Recent incidents, events, and news about crime and violence in and around the Klang Valley have been disturbing and troubling.

This led to a few Citizens of Malaysia — who have been talking about it, complaining about it, and lamenting about it — deciding about three weeks ago that “enough is enough”.

This led to some discussions about plans and proposals for a safer environment to live in. As a result, the Safer Malaysia project was initiated.

Safer Malaysia is a project by concerned private citizens of Malaysia, which attempts to push for reforms of our security administration.

Safer Malaysia defines “security administration” to include the justice system, the police, and of course, the government which controls it. Safer Malaysia hopes to provide a platform for people who share our concerns and views to air their grievances and concerns. It hopes to act as the voice of the people to promote a safer living environment for Malaysia, and Malaysians.

Currently, Safer Malaysia appears on three online fronts:

  1. Facebook: Safer Malaysia
  2. Twitter: @SaferMsia
  3. Website:

In the space of less than two weeks, and with minimal publicity, almost 200 people have clicked “like” on the Facebook page, and over 130 people are following the tweets.

It is noticeable that the people who follow or “like” the respective social media pages have a particular trait, that is, their concern for the safety of their loved ones, and a wish to act on these concerns.

What particularly irked the initiators of Safer Malaysia was not just the news and stories of people who were attacked, but the amazing reply and comments by the relevant authorities about the said crimes. Statistics were released to purportedly show that crime rate had decreased. We read of our Deputy Prime Minister claiming that Malaysia is “the most peaceful country in the region”. We also read of comments by the Home Minister that recent incidents at shopping malls of attempts to abduct ladies or violent attacks on ladies were considered by our authorities as being mere “isolated incidents”.
Perhaps these Ministers were either living on another planet or we Malaysians are just a bunch of people who are really and truly perpetually unlucky to face and be victims of crimes over the years.

Safer Malaysia is not merely a platform for complaints and laments. Safer Malaysia desires to be an initiative to push for reforms and to also reclaim ownership of the issue of safety in our country.

Our plans

Safer Malaysia foresees three stages to the Safer Malaysia project.
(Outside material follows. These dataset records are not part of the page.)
(** * everest-provisioner: a shallow embedding of the kubernetes package
    (cmd/root.go, package kubernetes) and of the cli package (pkg/cli/cli.go).

    The Kubernetes API client ([client.KubeClientConnector]) is an external
    collaborator: it is modelled as a record of state transformers over an
    abstract cluster state [W].  The orchestration code of this repository is
    written in a small state/error monad that threads the cluster state and
    records, in order, every call issued to the client (and every sleep). *)

From Stdlib Require Import String List Bool Arith Lia Permutation.
Import ListNotations.
Open Scope string_scope.

(** ** Go's [strings.Contains] *)

Fixpoint contains (s substr : string) : bool :=
  prefix substr s ||
  match s with
  | EmptyString => false
  | String _ s' => contains s' substr
  end.

(** ** Data model *)

Inductive ClusterType := ClusterTypeUnknown | ClusterTypeMinikube | ClusterTypeEKS | ClusterTypeGeneric.

Definition ClusterType_eqb (a b : ClusterType) : bool :=
  match a, b with
  | ClusterTypeUnknown, ClusterTypeUnknown | ClusterTypeMinikube, ClusterTypeMinikube
  | ClusterTypeEKS, ClusterTypeEKS | ClusterTypeGeneric, ClusterTypeGeneric => true
  | _, _ => false
  end.

(** [storagev1.StorageClass], reduced to the fields the code reads. *)
Record StorageClass := mkStorageClass { sc_Name : string; sc_Provisioner : string }.

(** [corev1.TaintEffect] *)
Inductive TaintEffect := TaintEffectNoSchedule | TaintEffectPreferNoSchedule | TaintEffectNoExecute.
In the short-term, Safer Malaysia hopes to host platforms and create avenues for citizens to speak and share their experiences, fears and/or concerns about our safety as citizens of Malaysia. Facebook, Twitter and other forms of social media will be used for people to talk about the issues, and update Safer Malaysia of crimes being committed. Safer Malaysia also want to give the victims of the crime a chance to speak of their fortunate experiences (if they wish to do so), to allow the victims a channel to release and speak of their apprehension and fears. If the momentum of this short-term plan picks up, Safer Malaysia hopes to host a gathering and hold a candlelight vigil as a silent and peaceful way of informing the authorities that we are very concerned about crimes in Malaysia.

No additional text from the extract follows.